__WHAT IS REQUIRED__.
Up to and including the line that contains "code is modelled", return every line from the start of the data, unchanged.
================
(* ===== verification/Prelude.v ===== *)
(** * A verification of the core data structures and of the request parser of Redis

    The program is the Redis server kept under project/redis/backend/redis-src/src of the
    repository.  File and function names below are names in that directory.

    ** The parts and how they interact

    A client sends requests; [networking.c] parses them incrementally into argument vectors
    and hands each vector to its command.  Commands work on objects.  Small objects are
    packed: sets of integers into intsets ([intset.c]), sequences of strings and integers
    into listpacks ([listpack.c]), both byte arrays with their own encodings, built on the
    conversions between numbers and strings of [util.c] and on the byte order of
    [endianconv.c].  Larger objects use the hash table of [dict.c], with incremental
    rehashing, and, for sorted sets, the skip list of [t_zset.c], whose nodes the table
    points to.  [t_zset.c] also holds the layer above: a sorted set is a listpack of names
    and scores or a table with a skip list, and converts from one to the other.  The sets of
    [t_set.c] are intsets, listpacks or tables without values, and their commands combine sets in
    any of these encodings.  The keys of a database live in the key-value store of [kvstore.c]:
    an array of hash tables, one per cluster slot, with a binary indexed tree of their sizes.
    The glob matcher of [util.c] and the line splitter of [sds.c] are used by commands and by the
    inline protocol.  The commands of [bitops.c] read and write single bits, bit fields and
    whole bitmaps inside string objects, whose arguments and integer encoding go through the
    conversions of [util.c].  The HyperLogLogs of [hyperloglog.c] are string objects too: 16384
    registers behind a header, dense or coded by runs, updated in place in strings with headers
    ([sds.c], [sds.h]).  Values are saved to and loaded from streams ([rio.h], [rio.c]) in
    the RDB format of [rdb.c], whose strings may be compressed by LZF ([lzf_c.c], [lzf_d.c]);
    DUMP ([cluster.c]) puts a version and a CRC64 ([crc64.c], [crcspeed.c]) behind such a
    value.  In a cluster the slot of a key is a CRC16 ([crc16.c], [cluster.h]).

    ** How the code is modelled

    A C integer of [w] bits is a [Z] with its wrap-around written out ([wrapu], [wraps]); a
    byte array is a [list Z], accessed by offsets ([getb], [setb], [mem_read], [mem_write],
    [memmove]); an access out of bounds, a NULL or dangling pointer and a failed assert are
    [None] of the [option] monad, so that a theorem that ends in [Some] says that none of
    them happens.  Heap nodes (skip list) are entries of a finite map from addresses.  Loops
    are [loop] with a bound, or recursion with fuel, and the theorems prove that the bound is
    enough: it is the length of the buffer, the number of nodes or the bits of the cursor,
    plus one.  Memory contents after an allocation are arbitrary ([Allocator],
    [NodeAllocator]); random numbers are arguments; doubles are [spec_float] with IEEE
    comparison and addition.  Code outside the repository, or not modelled, is an interface
    with the laws the code relies on: the callbacks of a hash table ([DictType],
    [DictTypeOk]), the printing and parsing of doubles ([DoubleText], [DoubleTextOk]), the
    execution of a command ([Server], [ServerOk]: a command that does not return C_OK has freed the
    client or marked it for closing, a client left alive keeps its query buffer, and the time of a
    command is recorded unless it blocks), the hash table a range deletion of the
    skip list updates, the target of a stream ([RioBackend], with the laws [RioStream], which
    the buffer in memory satisfies), the sorting of the sets of an operation ([Qsort], [QsortOk]:
    a permutation).  The objects of an operation on several sets live in a heap, so that a key
    given twice is one object.  The sizes the allocator reports for a string are the class
    [Usable]; the floating point estimate of a cardinality is an argument, of which the theorems
    use only that it is 0 on empty registers, the conversions to 64 bits being part of the model.
    The surroundings of the RDB functions (byte order, configuration, the block sizes the allocator
    can serve, the address of the input of the compressor and the contents of its uninitialised
    table) are the class [RdbEnv].

    ** The files

    - Prelude: machine integers, byte arrays, lists, allocation, bounded loops, the
      rewriting database [zlen] and the arithmetic tactics.
    - Endian: [endianconv.c] and [endianconv.h].
    - Intset (model of [intset.c]), IntsetFacts, IntsetProps.
    - Numstr (model of the conversions of [util.c] and of [lpStringToInt64]), NumstrFacts,
      NumstrProps.
    - Glob (model of [stringmatchlen]), GlobFacts.
    - Listpack, ListpackOps (model of [listpack.c]); ListpackFacts (the byte
      format, navigation), ListpackEdit, ListpackRange (ranges and search), ListpackBatch,
      ListpackProps.
    - Skiplist (model of the [zsl] functions of [t_zset.c]); SkiplistOrder (the order of
      scores and names), SkiplistFacts, SkiplistEdit (and the invariant), SkiplistInsert,
      SkiplistDelete (and ranks), SkiplistRangeFacts, SkiplistProps.
    - Dict, DictOps (model of [dict.c]); DictFacts, DictRehash, DictFind, DictUpdate (and
      deletion), DictScanFacts, DictProps.
    - Kvstore (model of [kvstore.c]), KvstoreFacts (the binary indexed tree, the invariant),
      KvstoreProps (deletion in two phases, scanning, histories, the theorems).
    - Zzl (model of the [zzl] functions of [t_zset.c]), ZzlFacts, ZzlRange; Zset (model of the
      [zset] functions), ZsetFacts (table and skip list agree, conversions), ZsetView (the
      ordered set both encodings implement), ZsetProps.
    - DictIter (model of the iterators of [dict.c] and what they return); SetObj (model of the set
      objects of [t_set.c]), SetFacts (the encodings, iteration, conversion), SetUpdate (adding,
      removing, looking up, copying); SetCmd (model of the commands), SetProps, SetSpec (the
      specification on finite sets, its refinement by runs of commands, the theorems).
    - Split (model of [sdssplitargs], [sdscatrepr] and the string headers of [sds.c], and its
      theorems); Resp (model of
      the request parser of [networking.c]), RespFacts (safety), RespStream (streams of
      commands), RespProps (what the bytes of a request ask for, the theorems).
    - BitVec (strings as lists of bits, the reference), Bits (model of the counting,
      searching and field functions of [bitops.c]), BitsFacts, BitField (fields and their
      overflow); BitCmd (model of the commands, from the arguments and the value of the key
      to the reply, the new value and the number of changes), BitCmdFacts (SETBIT, GETBIT,
      BITCOUNT, BITPOS), BitOpFacts (BITOP), BitFieldCmd (BITFIELD: the effect of its operations,
      the grammar of its arguments), BitProps.
    - Hll (model of [hyperloglog.c]), HllDense (packed
      registers, histograms, the hash), HllSparse (strings, opcodes, conversion), HllUpdate
      (updating a sparse register), HllProps (the specification on lists of registers, the
      commands, strings of any contents, the theorems).
    - Lzf (model of [lzf_c.c] and [lzf_d.c]), LzfFacts (the format, decompression), LzfCompress; Rio (model of [rio.h] and the buffer target of [rio.c], and the laws of streams); Rdb
      (model of the primitives of [rdb.c] and of the allocation of strings in [sds.c], [mstr.c] and
      [t_hash.c]), RdbFacts, RdbProps.
    - Crc (model of [crc64.c], [crcspeed.c], [crc16.c] and [keyHashSlot]), CrcFacts (linearity,
      tables, loops); Dump (model of the payloads of [cluster.c]), CrcProps.

    ** What the theorems show

    - Intsets refine finite sets of integers, listpacks lists of entries, hash tables finite
      maps: any history of operations gives a well-formed structure with the contents of the
      abstract operations, and every operation has its own functional theorem, error
      branches included.  The byte count of [intsetMoveTail] overflows at 2^29 members, which
      is proved as a theorem of its own.  The deep validation of an intset accepts exactly the
      well-formed ones, up to 2^31 records, behind which it reads before the blob.
    - A cursor scan of a hash table that changes and resizes during the scan is complete;
      rehashing ends.
    - A key-value store refines an array of finite maps over any history of operations; its
      index of sizes finds the table of the n-th key, and so picks tables with the weight of
      their sizes; a scan across all tables, which may change between calls, ends and reports
      every key that stays.
    - Skip lists keep their level links, spans, backward pointers and order; ranks, ranges
      and deletions of ranges are those of the sorted list of members.
    - Sorted sets in both encodings implement one ordered set of members: adding with all
      its options, deletion, score, rank, length, creation and conversion; and, in listpacks,
      the ranges by score, by name and by rank.
    - Sets in all three encodings implement finite sets of strings: single operations, runs of
      commands on a key space, intersection, union and both algorithms of the difference, whatever
      conversions happen on the way and in whatever order the sets are sorted.
    - Number conversions accept exactly the canonical numerals of the 64-bit range and round
      trip; the glob matcher equals its declarative relation, in which characters, ranges and
      letters up to case are defined apart from the code.
    - The request parser is safe on all input; it executes exactly the commands of an
      encoded stream, however the stream is cut into reads; on any bytes it completes the request,
      waits or refuses as a relation on the bytes says, and a refusal closes the connection.
      Quoting and splitting of lines round trip.
    - The bit functions and commands equal their definitions on lists of bits: the
      word-at-a-time loops of counting, searching and BITOP at every alignment and in both
      byte orders, fields of 1 to 64 bits, ranges in bytes and bits, the overflow types of
      BITFIELD, whose arguments are read as a grammar on their texts says.  Three departures of
      BITFIELD from its intention are one theorem.
    - HyperLogLog commands refine operations on lists of registers in both representations,
      with every cached cardinality valid; counts of merges and of unions agree; the unrolled
      histogram equals its definition.  Any accepted string of at most 2^18 bytes is handled in
      bounds; a string of 524303 bytes whose runs wrap the register number, so that merging it
      writes before the registers, and an assert that a valid update fails, are one theorem.
    - LZF is safe on all input and round trips whatever its table holds; RDB strings round
      trip in every form, over any stream; loading untrusted bytes is safe exactly when no
      announced length is so near 2^64 that the size of its block wraps.
    - The CRC64 that consumes eight bytes at a time equals the definition on bits; DUMP
      payloads verify, load back, and are refused after a change of up to eight bytes; the
      slot of a key is the CRC16 of its hash tag, or of the key.

    ** Bounds in the statements

    Hash tables and skip lists are stated up to 2^59 entries, where no size computation
    wraps, and so are key-value stores, of up to 2^16 tables (the limit the code asserts), whose
    scans need the bits of the table number and of the table size to fit the cursor; listpacks up to their 32-bit total length, where refusal is part of the theorems;
    intsets up to 2^32 bytes of contents (their validation up to 2^31 records); sets up to 2^29 - 2 members of fewer than 2^31 bytes,
    because of the overflow of intsets; names of sorted sets up to 2^31 bytes, the range of
    the [int] variables that hold their lengths; glob patterns up to 1000 stars, the nesting
    limit of the matcher.  Bitmaps are stated up to 2^59 bytes (2^60 for BITFIELD), where
    bit positions fit 64 bits.  HyperLogLogs are stated for a limit of the sparse representation of
    at least 32 bytes, below which the assert just mentioned can fail, and for elements of fewer
    than 2^31 bytes, the range of the length of the hash.  RDB strings are stated below the 2^64-1 bytes of the error value
    (2^63 for payloads), and the compressor for inputs at addresses of at least 8192, the
    distance its references reach back.  A few counts that the code keeps in an [int] are unbounded
    in the model, which is faithful to values that fit: ten times the steps of [dictRehash], the key
    length of [keyHashSlot], the number of arguments of [sdssplitargs].

    ** Not modelled

    Random access helpers of listpacks and sets, statistics of dictionaries and key-value stores,
    the iterators and the list of rehashing tables of [kvstore.c], defragmentation, RDB objects
    other than strings and whole RDB files.  The estimate of HyperLogLogs is floating point
    arithmetic with libm functions.  Streams and their radix trees, quicklists, linked lists and
    geohashes are further data structures of the program with their own
    representations.  The other commands, replies, replication, the cluster bus, scripting,
    modules and the command line tools are input and output, or are built on these
    structures. *)

From stdpp Require Export prelude list numbers sorting gmap.
From Stdlib Require Export ZArith Lia Sorted.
================
__SOLVED PROBLEM__.
(* ===== verification/Prelude.v ===== *)
(** * A verification of the core data structures and of the request parser of Redis

    The program is the Redis server kept under project/redis/backend/redis-src/src of the
    repository.  File and function names below are names in that directory.

    ** The parts and how they interact

    A client sends requests; [networking.c] parses them incrementally into argument vectors
    and hands each vector to its command.  Commands work on objects.  Small objects are
    packed: sets of integers into intsets ([intset.c]), sequences of strings and integers
    into listpacks ([listpack.c]), both byte arrays with their own encodings, built on the
    conversions between numbers and strings of [util.c] and on the byte order of
    [endianconv.c].  Larger objects use the hash table of [dict.c], with incremental
    rehashing, and, for sorted sets, the skip list of [t_zset.c], whose nodes the table
    points to.  [t_zset.c] also holds the layer above: a sorted set is a listpack of names
    and scores or a table with a skip list, and converts from one to the other.  The sets of
    [t_set.c] are intsets, listpacks or tables without values, and their commands combine sets in
    any of these encodings.  The keys of a database live in the key-value store of [kvstore.c]:
    an array of hash tables, one per cluster slot, with a binary indexed tree of their sizes.
    The glob matcher of [util.c] and the line splitter of [sds.c] are used by commands and by the
    inline protocol.  The commands of [bitops.c] read and write single bits, bit fields and
    whole bitmaps inside string objects, whose arguments and integer encoding go through the
    conversions of [util.c].  The HyperLogLogs of [hyperloglog.c] are string objects too: 16384
    registers behind a header, dense or coded by runs, updated in place in strings with headers
    ([sds.c], [sds.h]).  Values are saved to and loaded from streams ([rio.h], [rio.c]) in
    the RDB format of [rdb.c], whose strings may be compressed by LZF ([lzf_c.c], [lzf_d.c]);
    DUMP ([cluster.c]) puts a version and a CRC64 ([crc64.c], [crcspeed.c]) behind such a
    value.  In a cluster the slot of a key is a CRC16 ([crc16.c], [cluster.h]).

    ** How the code is modelled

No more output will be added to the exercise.